As Zaman continued his research, he kept spotting news reports related to fake or faulty drugs. In one story, 16 people, also in Pakistan, died after drinking a cough syrup. In another report, a shipment of 1.4 million doses of a counterfeit antimalarial drug was seized in Angola. “There is a new story every week,” he says.
Tainted, counterfeit or degraded drugs on market shelves in the developing world is a problem that’s hard to measure, says Dr. Ramanan Laxminarayan, founder and director of the Center for Disease Dynamics, Economics and Policy in Washington, D.C..
India, for example, has a 3 percent rate of substandard drugs, according to national surveys that randomly spot check pharmacies, says Laxminarayan. “I’m in Bangladesh right now, and they have a 3 percent to 5 percent rate of substandard drugs,” he says. “That means the drug, when it reaches the patient, is not of a quality that can do any good.” Some countries are in really dire straits: “In Nigeria, it’s as high at 20 to 30 percent. Imagine if one in every five times you get a drug, it doesn’t have an active ingredient.”

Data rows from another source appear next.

(* ===== verification/Acl.v ===== *)
(** * Access rules (acl.c)

    Ordered allow and deny rules on numeric addresses, users and groups.
    [inet_pton] belongs to the operating system: what the code relies on is the
    class [InetPtonLaws], its documented behaviour. *)

From S2P Require Import Prelude CString.

#[local] Open Scope Z_scope.

(** The bytes of the address when the text is one, of four or sixteen bytes. *)
Class InetPton := {
  inet_pton4 : bstr -> option (list Z);
  inet_pton6 : bstr -> option (list Z)
}.

Definition is_byte (z : Z) : Prop := 0 <= z < 256.

(** [::ffff:0:0/96], the IPv4-mapped addresses. *)
Definition mapped_prefix : list Z := [0; 0; 0; 0; 0; 0; 0; 0; 0; 0; 0xff; 0xff].

Definition dotted (s : bstr) : bool := forallb (fun c => isdigit c || bool_decide (c = "."%char)) s.

Class InetPtonLaws `{InetPton} : Prop := {
  pton4_bytes s a : inet_pton4 s = Some a -> length a = 4%nat /\ Forall is_byte a;
  pton6_bytes s a : inet_pton6 s = Some a -> length a = 16%nat /\ Forall is_byte a;
  pton4_text s a : inet_pton4 s = Some a -> dotted s = true /\ (length s <= 15)%nat;
  pton6_mapped s a : inet_pton4 s = Some a -> inet_pton6 (B "::ffff:" ++ s) = Some (mapped_prefix ++ a)
}.

(** ** Data *)

Definition ACL_PRINCIPAL_MAX : nat := 127.

Inductive acl_result := ACL_NO_MATCH | ACL_ALLOW | ACL_DENY | ACL_DEFER.
Inductive acl_principal := ACL_ANY | ACL_USER | ACL_GROUP.

#[export] Instance acl_result_eq_dec : EqDecision acl_result.
Proof. solve_decision. Defined.
#[export] Instance acl_principal_eq_dec : EqDecision acl_principal.
Proof. solve_decision. Defined.

(** [address] has sixteen bytes; [family] is 4, 6, or 0 for none. *)
Record acl_rule := AclRule {
  address : list Z; family : Z; prefix : Z; kind : acl_principal; principal : bstr; allow : bool }.

(** [user] is NULL while the identity is unknown; [in_group] is the callback with its context. *)
Record acl_subject := AclSubject {
  s_address : list Z; s_family : Z; s_user : option bstr; in_group : option (bstr -> bool); ignore_case : bool }.

Section acl.
Context `{InetPton}.

(** ** Addresses *)

Definition mapped (a : list Z) : bool := bool_decide (take 12 a = mapped_prefix).

Definition no_address : list Z := replicate 16 0.

(** The address, in sixteen bytes, and its family. *)
Definition address_parse (ip : bstr) : option (list Z * Z) :=
  match inet_pton4 ip with
  | Some a => Some (a ++ replicate 12 0, 4)
  | None => match inet_pton6 ip with Some a => Some (a, 6) | None => None end
  end.

(** [memmove(address, address + 12, 4)] *)
Definition unmap (a : list Z) : list Z := take 4 (drop 12 a) ++ drop 4 a.

(** The digits after the slash; the bound is tested before each digit. *)
Fixpoint prefix_digits (s : bstr) (acc : Z) : option Z :=
  match s with
  | [] => Some acc
  | c :: s => if negb (isdigit c) || (128 <? acc) then None else prefix_digits s (u32 (acc * 10 + digit_val c))
  end.

Definition is_all (s : bstr) : bool := streq s (B "all") || streq s (B "*").

(** The text of the address, and the prefix if there is one. *)
Definition split_prefix (text : bstr) : option (bstr * option Z) :=
  match split_at text "/"%char with
  | None => Some (text, None)
  | Some (ip, []) => None
  | Some (ip, digits) => p ← prefix_digits digits 0; Some (ip, Some p)
  end.

(** The address, family and prefix of a rule. *)
Definition network_parse (text : bstr) : option (list Z * Z * Z) :=
  if is_all text then Some (no_address, 0, 0)
  else if (64 <=? length text)%nat then None
  else
    '(ip, pre) ← split_prefix text;
    '(a, fam) ← address_parse ip;
    let bits := if fam =? 4 then 32 else 128 in
    let pre := default bits pre in
    if bits <? pre then None
    else if (fam =? 6) && mapped a && (96 <=? pre) then Some (unmap a, 4, pre - 96)
    else Some (a, fam, pre).

(** ** Rules *)

(** The text before the last [c], and after it. *)
Fixpoint split_last (s : bstr) (c : ascii) : option (bstr * bstr) :=
  match s with
  | [] => None
  | x :: s' =>
      match split_last s' c with
      | Some (a, b) => Some (x :: a, b)
      | None => if bool_decide (x = c) then Some ([], s') else None
      end
  end.

Definition has (s : bstr) (c : ascii) : bool := match strchr s c with Some _ => true | None => false end.

Definition starts_at (s : bstr) : bool := match s with c :: _ => bool_decide (c = "@"%char) | [] => false end.

(** The principal and the network of a selector. *)
Definition selector_parts (copy : bstr) : option (option bstr * option bstr) :=
  match split_last copy "@"%char with
  | Some ((_ :: _) as before, after) => Some (Some before, Some after)
  | _ =>
      if starts_at copy then Some (Some copy, None)
      else if is_all copy || has copy "/"%char || has copy ":"%char || bool_decide (is_Some (address_parse copy)) then
        Some (None, Some copy)
      else if dotted copy && has copy "."%char then None
      else Some (Some copy, None)
  end.

Definition principal_parse (p : option bstr) : option (acl_principal * bstr) :=
  match p with
  | None => Some (ACL_ANY, [])
  | Some p =>
      let '(k, p) := if starts_at p then (ACL_GROUP, tl p) else (ACL_USER, p) in
      match p with
      | [] => None
      | _ => if (ACL_PRINCIPAL_MAX <? length p)%nat || has p "@"%char then None else Some (k, p)
      end
  end.

Definition acl_rule_parse (allow : bool) (selector : option bstr) : option acl_rule :=
  match selector with
  | None | Some [] => None
  | Some selector =>
      if (256 <=? length selector)%nat then None
      else if existsb (fun c => isspace c || bool_decide (c = "="%char)) selector then None
      else
        '(who, network) ← selector_parts selector;
        '(k, name) ← principal_parse who;
        '(a, fam, pre) ← match network with None => Some (no_address, 0, 0) | Some n => network_parse n end;
        Some (AclRule a fam pre k name allow)
  end.

(** ** Subjects and matching *)

Definition acl_subject_init (ip user : option bstr) (group : option (bstr -> bool)) : bool * acl_subject :=
  match ip with
  | None => (true, AclSubject no_address 0 user group false)
  | Some ip =>
      match address_parse ip with
      | None => (false, AclSubject no_address 0 user group false)
      | Some (a, fam) =>
          if (fam =? 6) && mapped a then (true, AclSubject (unmap a) 4 user group false)
          else (true, AclSubject a fam user group false)
      end
  end.

Definition byte_at (a : list Z) (i : Z) : Z := default 0 (a !! Z.to_nat i).

(** Whether the address is ruled out: not of the family, or different in the prefix. *)
Definition address_differs (r : acl_rule) (s : acl_subject) : bool :=
  (negb (family r =? 4) && negb (family r =? 6)) || ((if family r =? 4 then 32 else 128) <? prefix r) ||
  negb (family r =? s_family s) ||
  (let bytes := prefix r / 8 in
   let bits := prefix r mod 8 in
   negb (bool_decide (take (Z.to_nat bytes) (address r) = take (Z.to_nat bytes) (s_address s))) ||
   (negb (bits =? 0) &&
    negb (Z.land (Z.lxor (byte_at (address r) bytes) (byte_at (s_address s) bytes)) (u32 (Z.shiftl 0xff (8 - bits))) =? 0))).

Definition acl_rule_match (rule : option acl_rule) (subject : option acl_subject) : acl_result :=
  match rule, subject with
  | Some r, Some s =>
      let pending := negb (family r =? 0) && (s_family s =? 0) in
      if negb (family r =? 0) && negb (s_family s =? 0) && address_differs r s then ACL_NO_MATCH
      else
        let verdict := if pending then ACL_DEFER else if allow r then ACL_ALLOW else ACL_DENY in
        match kind r with
        | ACL_ANY => verdict
        | k =>
            match s_user s with
            | None => ACL_DEFER
            | Some u =>
                match k with
                | ACL_USER =>
                    if (if ignore_case s then strcaseeq else streq) (principal r) u then verdict else ACL_NO_MATCH
                | _ =>
                    match in_group s with
                    | Some g => if g (principal r) then verdict else ACL_NO_MATCH
                    | None => ACL_NO_MATCH
                    end
                end
            end
        end
  | _, _ => ACL_NO_MATCH
  end.

Fixpoint check_rules (rules : list acl_rule) (s : acl_subject) : acl_result :=
  match rules with
  | [] => ACL_DENY
  | r :: rules => match acl_rule_match (Some r) (Some s) with ACL_NO_MATCH => check_rules rules s | result => result end
  end.

Definition acl_check (rules : option (list acl_rule)) (subject : option acl_subject) : acl_result :=
  match rules, subject with
  | Some rules, Some s => check_rules rules s
  | _, _ => ACL_DENY
  end.

End acl.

Those numbers could be even worse than reported because the national surveys are sporadic, many countries don’t have the technology to properly test drugs, and some pharmacists, when they see an inspector coming, shutter their windows and close up shop, says Zaman.
Mistakes in formulating drugs can happen anywhere, including wealthy countries, and Zaman writes about that, too. In 2012, tainted steroids made by the New England Compounding Center in Framingham, Mass., sickened 753 people in 20 states and resulted in the deaths of 64 people. “The compounding pharmacy in Massachusetts is emblematic of the fact that the problem is universal,” Zaman says.
Consequences for drug makers vary among countries. In the Massachusetts case, the compounding center’s owner, one of 14 people who faced criminal charges in the case, was sentenced to nine years in prison in 2017, according to the Food and Drug Administration. A fund of $200 million was established to compensate the injured or the families of those who died. The New England Compounding Center is no longer in business.
In the Lahore case, the families of those who died are to receive $4,000 per person, paid at the rate of $150 a month for just over two years, Zaman says. He notes in his book: “…the company did not have to pay any penalties to the government or lose its license, and its senior executives did not face any serious disciplinary action.” And it remains in business.
“In poor countries, punishment doesn’t exist in a way that can be a real deterrent,” says Zaman.
It’s poor countries that suffer the most, and yet there is very little information on how many people get sick or die because of substandard drugs. “It’s not easy to estimate,” says Zaman. “Many countries have a culture of immediate burial, and they don’t do autopsies, so we don’t know if they died because of a bad drug. It’s massively underreported.”
But there are some rough estimates. “One of the best studies looked at a sliver of a sliver of the problem,” says Zaman. The report concluded that of the more than 3 million children who die before age 5 in 39 sub-Saharan countries, about 120,000 die each year because of substandard antimalarial drugs.
The World Health Organization also estimates that between 72,000 and 169,000 children may die each year because of substandard or fake antibiotics. But, says Zaman, there is no worldwide estimate of deaths caused by substandard drugs for all ages, all diseases.
Zaman wants to increase awareness of this little-discussed problem. “The World Health Organization says that an average of 10 percent of drugs are substandard,” he says. “But that’s an average. In some parts of the world, it’s much higher. We don’t have a proper estimate. It’s quite large, but how bad is it? We have no idea.”